“You’ve called me that three times,” I say. “Every time you do, I want to cut your tongue out, the way I did an asshole in Iraq after he raped a thirteen-year-old. I can show you my technique. That’d be a good way to demonstrate my surgical skills, don’t you think?”
“Rick!” Candace yells from behind me. “Rick, stop.”
Candace’s voice and presence don’t motivate me to pull back. In fact, her presence motivates me to hurt someone before she gets hurt. “Tell Tag I’m coming for him. Tell him he’s not going to survive this.”
“He said you’d say that,” my father replies. “He said to tell you, that he doesn’t want Candace dead. He wants her alive and well. That way she’s capable of hating you when her father ends up dead because you didn’t keep your blood oath.”
In other words, Tag’s threats didn’t work on me last night so he’s trying again by way of my father. The message there being that he can get to anyone close to me whenever, and however he so pleases. “You still didn’t tell me what you get out of this.”

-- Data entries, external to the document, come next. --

(** Passive effects of a commit in which [selectedChat] is a different
    object than in the previous render: first the clean-ups of the effects
    that depend on it, then their bodies, children first in both phases. *)
Definition selection_effects : M unit :=
  user_typing_cleanup;;
  new_message_cleanup;;
  room_effect_cleanup;;
  user_typing_effect;;
  reset_typing_effect;;
  new_message_effect;;
  room_effect.

(** A timer that has come due: the clock stands at its due time, the timer
    leaves the table and its callback runs. *)
Definition fire (t : Timer) : M unit :=
  modify (with_env (λ v,
    env_now (now v `max` due t)
      (env_timers (filter (λ t', timer_id t' ≠ timer_id t) (timers v)) v)));;
  socket_emit (cb_socket t) (typing_stop (_id (cb_chat t))).

Fixpoint for_each {A} (f : A → M unit) (l : list A) : M unit :=
  match l with
  | [] => skip
  | x :: l' => f x;; for_each f l'
  end.

(** [ms] milliseconds pass: the timers due by then fire, oldest first.  A
    timer runs when the clock reaches its due time; the delay a browser may
    add on top is not represented. *)
Definition elapse (ms : nat) : M unit :=
  deadline ← gets (λ st, now (env st) + ms);
  ts ← gets (λ st, timers (env st));
  for_each fire (filter (λ t, due t ≤ deadline) ts);;
  modify (with_env (env_now deadline)).

Fixpoint remove_first (r : Request) (l : list Request) : list Request :=
  match l with
  | [] => []
  | x :: l' => if decide (x = r) then l' else x :: remove_first r l'
  end.

(** Resume the continuation [k] of the request [r] when [r] is in flight;
    a settlement of a request that is not in flight cannot occur and is
    ignored. *)
Definition settle (r : Request) (k : M unit) : M unit :=
  rs ← gets (λ st, requests (env st));
  if decide (r ∈ rs) then
    modify (with_env (env_requests (remove_first r rs)));;
    k
  else skip.

(** What can happen to a mounted page. *)
Inductive Event :=
| SelectChat (chat : Chat)        (* [onSelectChat(chat)], [chat] not the selected object *)
| ReselectChat                    (* [onSelectChat] with the very object selected *)
| ChatCreated (newChat : Chat)    (* [onChatCreated(newChat)] *)
| ChatsFetched (res : Settled (option (list Chat)))
| MessagesFetched (chatId : string) (res : Settled (option (list Message)))
| NewMessage (msg : Message)      (* server signal [new_message] *)
| UserTyping (data : TypingData)  (* server signal [user_typing] *)
| InputChange (value : string)    (* [onChange] of the text input *)
| SubmitForm                      (* [onSubmit] of the form *)
| MessageSent (chat : Chat) (body : string) (res : Settled Message)
| Elapse (ms : nat).

Definition handle (ev : Event) : M unit :=
  match ev with
  | SelectChat chat =>
      handleSelectChat chat;;
      selection_effects
  | ReselectChat =>
      sel ← gets (λ st, selectedChat (page st));
      match sel with
      | Some chat => handleSelectChat chat
      | None => skip
      end
  | ChatCreated newChat =>
      handleChatCreated newChat;;
      selection_effects
  | ChatsFetched res => settle getChats (fetchChats_resume res)
  | MessagesFetched chatId res =>
      settle (getMessages chatId) (fetchMessages_resume chatId res)
  | NewMessage msg =>
      h ← gets (λ st, on_new_message (page st));
      match h with
      | Some sel => handleNewMessage sel msg
      | None => skip
      end
  | UserTyping data =>
      h ← gets (λ st, on_user_typing (window st));
      match h with
      | Some (chat, cu) => handleTyping_remote chat cu data
      | None => skip
      end
  | InputChange value => onChange value
  | SubmitForm => handleSend
  | MessageSent chat body res =>
      settle (sendMessage chat body) (handleSend_resume chat res)
  | Elapse ms => elapse ms
  end.

Definition step (st : App) (ev : Event) : App := exec (handle ev) st.

Definition run (st : App) (evs : list Event) : App := foldl step st evs.

(** The page after its first commit. *)
Definition mount (cookie : option string) (user : option User) : App :=
  exec mount_effects (boot cookie user).

(* ===================================================================== *)
(** * Vocabulary of the properties *)
(* ===================================================================== *)

(** ** Reading the trace *)

Definition signal_of (e : nat * Effect) : option Signal :=
  match e with
  | (_, emit _ sig) => Some sig
  | _ => None
  end.

(** The signals emitted so far, oldest first. *)
Definition signals (st : App) : list Signal :=
  omap signal_of (trace (env st)).

(** ** The scenario of the specification: its users, conversations and
    messages, and the page after its first commit with a token present *)

Module Scenario.
Definition alice := mkUser "alice".
Definition chat1 := mkChat "1" (Some "General") "group" ["alice"; "bob"] None None.
Definition chat2 := mkChat "2" None "direct" ["alice"; "carol"] None None.
Definition m1 := mkMessage "m1" "1" "bob" (Some "hi") "2024-01-01T10:00:00Z".
Definition m2 := mkMessage "m2" "1" "bob" (Some "yo") "2024-01-01T10:00:05Z".
Definition page0 := mount (Some "jwt") (Some alice).
End Scenario.

(** ** Message merger *)

(** The registered [new_message] listener is the one of the current
    render: it closes over the current selection. *)
Definition listener_current (st : App) : Prop :=
  on_new_message (page st)
  = match socket (env st) with
    | Some _ => Some (selectedChat (page st))
    | None => None
    end.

“I didn’t want to be involved. You got me involved.” His eyes darken. “You shouldn’t have come back.”
“Translation: you get a payday that you’re justifying by blaming me.” My lips thin. “You and Tag deserve each other.”
“You did this. You made this happen.”
“Your words or his?” I challenge.
“Both.”
“Of course. You’re a team now. Just to be clear, Pops, you’re already dead to me. You’ve been dead to me for years; therefore, I won’t save you, nor will I grieve for you when he kills you. And he will. He never leaves loose ends alive.” I release him. “Don’t come back here. If you do, I swear to God, I’ll take a finger instead of your tongue, then what little surgical skill you have left won’t exist.” I turn to find Candace missing, which can mean only one thing, the obvious. She not only heard the threat against her father, she’s figured out that I didn’t tell her about it last night.
And again, I think that’s the point of this visit: to rattle me by rattling her.
I walk back inside the house and when Candace is nowhere in my line of sight, I shut the door behind me before locking it. Listening a moment, silence is all that greets me, but that won’t last. If I know Candace at all, and I do, her anger is about to blow its horn right in my damn face.
Walking through the empty living room, I track onward to the kitchen. A light wind flows into the room off the patio and I walk to the open door. Candace is there, waiting for me, leaning on the railing, facing me. “How long have you known that my father was leverage?” She holds up a hand. “Wait. No. Correction. How long have you known that my father’s life was being used as leverage?”
“Last night.”
She pushes off the railing. “And you didn’t tell me?” she demands. “Seriously, Rick?”
“I was going to tell you.”
“Were you?” she challenges.
“Yes.” I scrub my jaw and press my hands to my hips. “Probably.”
“Probably? What was your decision-making criteria? If today was sunny, you’d tell me and if it rained you wouldn’t?”
“Tag knows I’ll kill him if he touches your father.”
“He doesn’t seem to care.”
“He cares. That’s the point in today’s visit. He needed you to freak out. He needed you to pressure me to do whatever it takes to protect your father.”
“You mean kill Gabriel.”
“Yes,” I say. “Exactly.”
“So, Tag not only used your father against you,” she says. “He used mine.”
I cross to stand in front of her, encouraged when she actually lets me settle my hands on her waist. And damn it, when I touch her, I don’t know how I lived a day without touching her. “He’s using you,” I say, “and I let that happen when me and my bad friend, otherwise known as vodka, professed our love for you in his presence.”
“Because I’m a weakness.”
“No. You’re the reason you and your father survive this, baby. You’re why I’m here. I meant what I said to my father. Tag doesn’t leave loose ends. He would have killed you, him, and Gabriel. Now, he has to go through me and my team.”
“He had to know you’d be a problem. Why be stupid enough to bring you into this?”
I decide right then and there that I’m not doing her any favors by keeping her out of my headspace right now. She needs to know where I think this is headed. “Think about the headlines. Man kills ex-fiancée and her new fiancé as well as her father, before killing himself. It’s a perfect cover-up, don’t you think?”
“Oh God,” she whispers. “Yes. I’m scared, Rick.”
“Fear is good. It keeps us sharp and alive. Come. I have something for you.” I catch her hand and lead her inside the kitchen, where I pull open a drawer and set a handgun on the counter. “Merry early Christmas.”